Recovery - Just Another 'Mental Health'  System Buzzword?

To be honest, the concept of 'recovery' is being turned into just another buzzword from the 'mental health' industry. In reality, the only 'recovery' the system appears to promote or perceive as possible is within the context of the existing medical model, through aggressive lifelong tinkering with peoples' brain chemistry or genetic makeup, and with diagnosed people still expected to occupy the same narrow, oppressive social niche as has been the case all along.

True 'recovery' requires breaking free from what is an oppressive system of dominance and being able to find genuine community, love and support among peers. It has nothing to do with hospitalization, 'medication' compliance or passive acceptance of the misbegotten notion that one is 'sick.'

By espousing the model it does, the psychiatric establishment is in fact promoting enslavement, not recovery. It seems that only the names change with time, rather than the underlying philosophy and intent.

Within an ideal society there would be nothing to 'recover' from, because people would find acceptance and love simply for being who they are, rather than what broader society expects them to be.  One does not need to 'recover' when they are not being consistently vilified and mistreated simply for not fitting into the painfully narrow moulds which have been constructed for them.

There's no proof that any pathological abnormality is at work in people who carry a psychiatric label - and as far as I'm concerned there never will be proof. Psychiatric 'diagnoses' are (and always will be) a collection of subjective personal value judgments which cannot be medically substantiated. Any other physician who draws diagnostic conclusions on the basis of a verbal interview alone would be considered dangerously irresponsible - yet this oversimplistic approach is the mainstay of psychiatric practice. What is truly alarming about this is how few people bother to question it.

Psychiatry is also the only medical specialty which is legally empowered to routinely deprive innocent people of their liberty, and even to intervene medically (if you can call it that) over peoples' clearly stated objections. Most U.S. states (thirty-eight at last count) and at least three Canadian provinces can  even legally force diagnosed people to comply with psychiatric 'treatment' (usually meaning a regimen of powerful drugs, or sometimes even more catastrophic interventions such as electroconvulsive 'therapy') if they wish to remain in their own homes.

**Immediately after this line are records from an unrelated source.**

(* ===== verification/CommandCallback.v ===== *)
(** * Buttons that run commands

    [internal/command/callback.go]: the payload of an interactive button, its
    decoding, the bounded table for arguments that do not fit, and the command
    a tap runs, with the quoting of [fallback.go]. *)
From S2P Require Import Prelude GoStr CommandSyntax.
#[local] Open Scope Z_scope.

(** ** The standard library's query escaping *)
Definition unreserved (c : ascii) : bool :=
  let x := byte_val c in
  in_range 97 122 x || in_range 65 90 x || in_range 48 57 x || (x =? 45) || (x =? 95) || (x =? 46) || (x =? 126).
Definition hexDigit (n : Z) : ascii := byte_of (if n <? 10 then 48 + n else 55 + n).
Definition hexValue (c : ascii) : option Z :=
  let x := byte_val c in
  if in_range 48 57 x then Some (x - 48)
  else if in_range 97 102 x then Some (x - 87)
  else if in_range 65 70 x then Some (x - 55) else None.
Definition percent : ascii := "%"%char.
Definition plus : ascii := "+"%char.
Definition escapeByte (c : ascii) : str :=
  if unreserved c then [c]
  else if Ascii.eqb c " "%char then [plus]
  else [percent; hexDigit (Z.shiftr (byte_val c) 4); hexDigit (Z.land (byte_val c) 15)].
Definition QueryEscape (s : str) : str := flat_map escapeByte s.
(** [None] is the error of a malformed escape. *)
Fixpoint QueryUnescape (s : str) : option str :=
  match s with
  | [] => Some []
  | c :: s =>
      if Ascii.eqb c percent then
        match s with
        | a :: b :: s => x ← hexValue a; y ← hexValue b; r ← QueryUnescape s; Some (byte_of (Z.lor (Z.shiftl x 4) y) :: r)
        | _ => None
        end
      else r ← QueryUnescape s; Some ((if Ascii.eqb c plus then " "%char else c) :: r)
  end.

(** [strings.SplitN(s, sep, n)] for a positive [n] *)
Fixpoint splitN (n : nat) (sep : ascii) (s : str) : list str :=
  match n with
  | S (S _ as n) =>
      match index_byte s sep with
      | Some i => take (Z.to_nat i) s :: splitN n sep (drop (Z.to_nat (i + 1)) s)
      | None => [s]
      end
  | _ => [s]
  end.

(** [fnv.New64a] and [strconv.FormatUint(h, 36)]: 13 digits are enough for 64 bits. *)
Definition fnvOffset : Z := 14695981039346656037.
Definition fnvPrime : Z := 1099511628211.
Definition fnv64a (s : str) : Z := fold_left (fun h c => (Z.lxor h (byte_val c) * fnvPrime) mod 2 ^ 64) s fnvOffset.
Definition digit36 (n : Z) : ascii := byte_of (if n <? 10 then 48 + n else 87 + n).
Fixpoint format36 (fuel : nat) (n : Z) (acc : str) : str :=
  match fuel with
  | O => acc
  | S fuel => if n <? 36 then digit36 n :: acc else format36 fuel (n / 36) (digit36 (n mod 36) :: acc)
  end.
Definition shortHash (s : str) : str := format36 13 (fnv64a s) [].

(** ** The table of long arguments *)
Record Stash : Type := mkStash { argsStash : gmap str str; argsStashOrder : list str }.
Definition emptyStash : Stash := mkStash ∅ [].
Definition argsStashLimit : Z := 256.
Definition stashArgs (args : str) (st : Stash) : str * Stash :=
  let token := shortHash args in
  match argsStash st !! token with
  | Some _ => (token, st)
  | None =>
      let stash := <[token := args]> (argsStash st) in
      let order := argsStashOrder st ++ [token] in
      if argsStashLimit <? Z.of_nat (length order) then
        match order with
        | oldest :: order => (token, mkStash (delete oldest stash) order)
        | [] => (token, mkStash stash order)
        end
      else (token, mkStash stash order)
  end.

(** ** Payloads *)
Definition callbackNamespace : str := lit "m~".
Definition telegramCallbackLimit : Z := 64.
Inductive CallbackKind : Type :=
  | ListPage | ModelProvider | ModelSelect | RangeKind | ConfirmNew | SkillActivate | Dismiss | Noop.
Record ParsedCallback : Type := mkCallback {
  cbKind : CallbackKind; cbResource : str; cbAction : str; cbArgs : list str;
  cbPage : Z; cbProviderIndex : Z; cbSelectID : str; cbRange : str;
}.
Definition IsInteractiveCallback (data : str) : bool := has_prefix data callbackNamespace.

Definition DismissCallback : str := callbackNamespace ++ lit "x".
Definition NoopCallback : str := callbackNamespace ++ lit "noop".
Definition encodeArgs (args : list str) : str :=
  join (lit " ") (QueryEscape <$> List.filter (fun a => negb (is_empty a)) (trim_space <$> args)).
(** A payload, or its stash token when it is too long. *)
Definition inlineOrStash (base argsStr : str) (st : Stash) : str * Stash :=
  if slen (base ++ argsStr) <=? telegramCallbackLimit then (base ++ argsStr, st)
  else let '(token, st) := stashArgs argsStr st in (base ++ lit "#" ++ token, st).
Definition EncodeListCallback (resource action : str) (args : list str) (page : Z) (st : Stash) : str * Stash :=
  let base := callbackNamespace ++ lit "lp~" ++ resource ++ lit "~" ++ action ++ lit "~" ++ itoa page ++ lit "~" in
  let argsStr := encodeArgs args in
  if is_empty argsStr then (base, st) else inlineOrStash base argsStr st.
Definition EncodeModelProviderCallback (providerIndex page : Z) : str :=
  callbackNamespace ++ lit "mpl~" ++ itoa providerIndex ++ lit "~" ++ itoa page.
Definition EncodeModelSelectCallback (modelDBID : str) : str :=
  callbackNamespace ++ lit "ms~" ++ QueryEscape (trim_space modelDBID).
Definition EncodeRangeCallback (resource action rangeKey : str) : str :=
  callbackNamespace ++ lit "rg~" ++ resource ++ lit "~" ++ action ++ lit "~" ++ rangeKey.
Definition EncodeSkillActivateCallback (name : str) (st : Stash) : str * Stash :=
  inlineOrStash (callbackNamespace ++ lit "sk~") (QueryEscape (trim_space name)) st.
Definition EncodeConfirmNewCallback (mode : str) : str := callbackNamespace ++ lit "cn~" ++ mode.

(** ** Decoding *)
Definition decodeArgs (s : str) : list str :=
  if blank s then []
  else List.filter (fun a => negb (is_empty a)) ((fun f => trim_space (default f (QueryUnescape f))) <$> fields s).
(** The text behind a token; a forgotten token is the empty text. *)
Definition resolveToken (st : Stash) (token : str) : str :=
  match cut_prefix token (lit "#") with
  | Some hash => default [] (argsStash st !! hash)
  | None => token
  end.
Definition decodeArgsToken (st : Stash) (token : str) : list str :=
  if is_empty token then [] else decodeArgs (resolveToken st token).

Definition tilde : ascii := "~"%char.
Definition simpleCallback (kind : CallbackKind) : ParsedCallback := mkCallback kind [] [] [] 0 0 [] [].
Definition decodeList (st : Stash) (body : str) : option ParsedCallback :=
  match splitN 4 tilde body with
  | resource :: action :: page :: rest =>
      n ← Atoi page;
      if n <? 0 then None
      else Some (mkCallback ListPage resource action (match rest with [t] => decodeArgsToken st t | _ => [] end) n 0 [] [])
  | _ => None
  end.
Definition decodeProvider (body : str) : option ParsedCallback :=
  match splitN 2 tilde body with
  | [prov; page] =>
      p ← Atoi prov; n ← Atoi page;
      if (p <? 0) || (n <? 0) then None else Some (mkCallback ModelProvider [] [] [] n p [] [])
  | _ => None
  end.
(** A query-escaped identifier that is not blank. *)
Definition decodeId (kind : CallbackKind) (token : str) : option ParsedCallback :=
  id ← QueryUnescape token;
  if blank id then None else Some (mkCallback kind [] [] [] 0 0 (trim_space id) []).
Definition decodeRange (body : str) : option ParsedCallback :=
  match splitN 3 tilde body with
  | [resource; action; range] => if is_empty range then None else Some (mkCallback RangeKind resource action [] 0 0 [] range)
  | _ => None
  end.
Definition DecodeCallback (st : Stash) (data : str) : option ParsedCallback :=
  body ← cut_prefix data callbackNamespace;
  if str_eqb body (lit "x") then Some (simpleCallback Dismiss)
  else if str_eqb body (lit "noop") then Some (simpleCallback Noop)
  else if has_prefix body (lit "lp~") then decodeList st (trim_prefix body (lit "lp~"))
  else if has_prefix body (lit "mpl~") then decodeProvider (trim_prefix body (lit "mpl~"))
  else if has_prefix body (lit "ms~") then decodeId ModelSelect (trim_prefix body (lit "ms~"))
  else if has_prefix body (lit "rg~") then decodeRange (trim_prefix body (lit "rg~"))
  else if has_prefix body (lit "cn~") then
    let mode := trim_prefix body (lit "cn~") in
    if is_empty mode then None else Some (mkCallback ConfirmNew [] mode [] 0 0 [] [])
  else if has_prefix body (lit "sk~") then decodeId SkillActivate (resolveToken st (trim_prefix body (lit "sk~")))
  else None.

(** ** The command of a tap *)
Definition requoteByte (c : ascii) : ascii :=
  if Ascii.eqb c nl || Ascii.eqb c cr then " "%char else if Ascii.eqb c dquote then squote else c.
Definition quoteArgIfNeeded (arg : str) : str :=
  if contains_any arg [" "%char; tab; nl; cr] then dquote :: (requoteByte <$> arg) ++ [dquote] else arg.
Definition formatSlashCommand (resource action : str) (args : list str) (quote : bool) : str :=
  let resource := trim_space resource in
  let action := trim_space action in
  if is_empty resource || is_empty action then []
  else lit "/" ++ resource ++ lit " " ++ action ++
       flat_map (fun arg => let trimmed := trim_space arg in
                            if is_empty trimmed then []
                            else lit " " ++ (if quote then quoteArgIfNeeded trimmed else trimmed)) args.
Definition SyntheticCommand (p : ParsedCallback) : str :=
  match cbKind p with
  | ListPage =>
      let base := formatSlashCommand (cbResource p) (cbAction p) (cbArgs p) true in
      if is_empty base then [] else base ++ lit " --page " ++ itoa (cbPage p)
  | ModelProvider => lit "/model list --prov " ++ itoa (cbProviderIndex p) ++ lit " --page " ++ itoa (cbPage p)
  | ModelSelect => lit "/model set --id " ++ cbSelectID p
  | RangeKind => lit "/" ++ cbResource p ++ lit " " ++ cbAction p ++ lit " --range " ++ cbRange p
  | ConfirmNew => lit "/new " ++ cbAction p ++ lit " --confirm"
  | SkillActivate => let name := trim_space (cbSelectID p) in if is_empty name then [] else lit "/" ++ name
  | Dismiss | Noop => []
  end.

What these lawmakers (and doctors) fail to understand is the main reason people go off the 'meds' is not because of 'lack of insight into their illness' but due to the fact the drugs sicken and incapacitate them. The whole 'lack of insight' chain of reasoning is a fascistic viewpoint intended to discredit and pathologize any person who would dare stand up for the fact that they actually have far more insight into their own situation than any outsider possibly could.

Every woman, man and child walking the earth carries the capacity for madness in them. The only variables are what environmental or social factors will trigger it, or how it manifests itself. It has nothing to do with pathology ('abnormal' or otherwise) and anyone who believes themselves immune is speaking from arrogance.

Aside from this vulnerability to painful life crises which we all have as part of our makeup, people who show an unusually high degree of passion for any aspect of life, or who possess any kind of extraordinary creative talent or intellectual ability (especially if it includes the courage to think and speak 'outside the box' of socially accepted ideas) have frequently been deemed as mad. 

The issue here lies in the profound terror many people appear to have of anything that openly challenges our society's apparent infatuation with creative mediocrity, and which defies a social milieu based upon emotional repression. It thus becomes far simpler to define visionaries as madmen than to work at expanding one's own horizons of perception and expression.

Arbitrarily defining certain human phenomena as 'mental illness' is entirely about how society views human behaviors, feelings, beliefs and lifestyle choices. Western society in particular fails to examine the entire range of possibilities; instead focusing exclusively on what is narrowly defined in terms of 'normal' and 'abnormal.' Our society also fails to view such phenomena in their proper context, instead portraying them as happening in a social vacuum.

This common viewpoint is nothing but victim-blaming and gives policymakers far more wiggle-room than they should be entitled to. It consistently and willfully ignores the reality of oppression, violence and glaring social inequities faced by so many of the earth's human inhabitants. It is even worse for its attempt to masquerade as compassion. Psychiatry is in fact merely one more enforcement mechanism of what is becoming an increasingly restrictive social milieu.